::: Data for analysis

(** C9, as the code has it.  However the module is run, the application
    object ends with the four routes the framework's constructor installs
    followed by the one route the program registers, [/] for GET; that is
    the only route to [read_root]; and no request, and no run of requests,
    changes the routing table. *)
Theorem C9_routing_table_invariant `{FrameworkText}
    (name : string) (env : Env) (reqs : list Request) (req : Request) (w : World) :
  serving w ->
  (exists a, app (snd (run_module name env)) = Some a /\
             routes a = (routes FastAPI_new ++ [mkRoute "/" ["GET"] EP_read_root])%list) /\
  (forall r, In r (routes loaded_app) -> endpoint r = EP_read_root -> r = root_route) /\
  serving (snd (FastAPI_call req w)) /\
  serving (snd (serve reqs w)).
Proof.
  intros Hw. split; [| split; [| split]].
  - destruct (run_module_serving name env) as (a & Ha & Hr). eauto.
  - apply read_root_route_unique.
  - pose proof Hw as (a & Ha & Hr).
    destruct (FastAPI_call_spec req w a Ha) as (resp & w' & Hc & Hf & _).
    rewrite Hc. simpl. apply (frame_serving w w' Hf Hw).
  - pose proof Hw as (a & Ha & Hr).
    destruct (serve_spec reqs w a Ha) as (sent & a' & Hs & Hr' & _).
    rewrite Hs. exists a'. split; [reflexivity | congruence].
Qed.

::::::

Problem details:
All entries must come back exactly as they were written.

Answer to this task:
(** C9, as the code has it.  However the module is run, the application
    object ends with the four routes the framework's constructor installs
    followed by the one route the program registers, [/] for GET; that is
    the only route to [read_root]; and no request, and no run of requests,
    changes the routing table. *)
Theorem C9_routing_table_invariant `{FrameworkText}
    (name : string) (env : Env) (reqs : list Request) (req : Request) (w : World) :
  serving w ->
  (exists a, app (snd (run_module name env)) = Some a /\
             routes a = (routes FastAPI_new ++ [mkRoute "/" ["GET"] EP_read_root])%list) /\
  (forall r, In r (routes loaded_app) -> endpoint r = EP_read_root -> r = root_route) /\
  serving (snd (FastAPI_call req w)) /\
  serving (snd (serve reqs w)).
Proof.
  intros Hw. split; [| split; [| split]].
  - destruct (run_module_serving name env) as (a & Ha & Hr). eauto.
  - apply read_root_route_unique.
  - pose proof Hw as (a & Ha & Hr).
    destruct (FastAPI_call_spec req w a Ha) as (resp & w' & Hc & Hf & _).
    rewrite Hc. simpl. apply (frame_serving w w' Hf Hw).
  - pose proof Hw as (a & Ha & Hr).
    destruct (serve_spec reqs w a Ha) as (sent & a' & Hs & Hr' & _).
    rewrite Hs. exists a'. split; [reflexivity | congruence].
Qed.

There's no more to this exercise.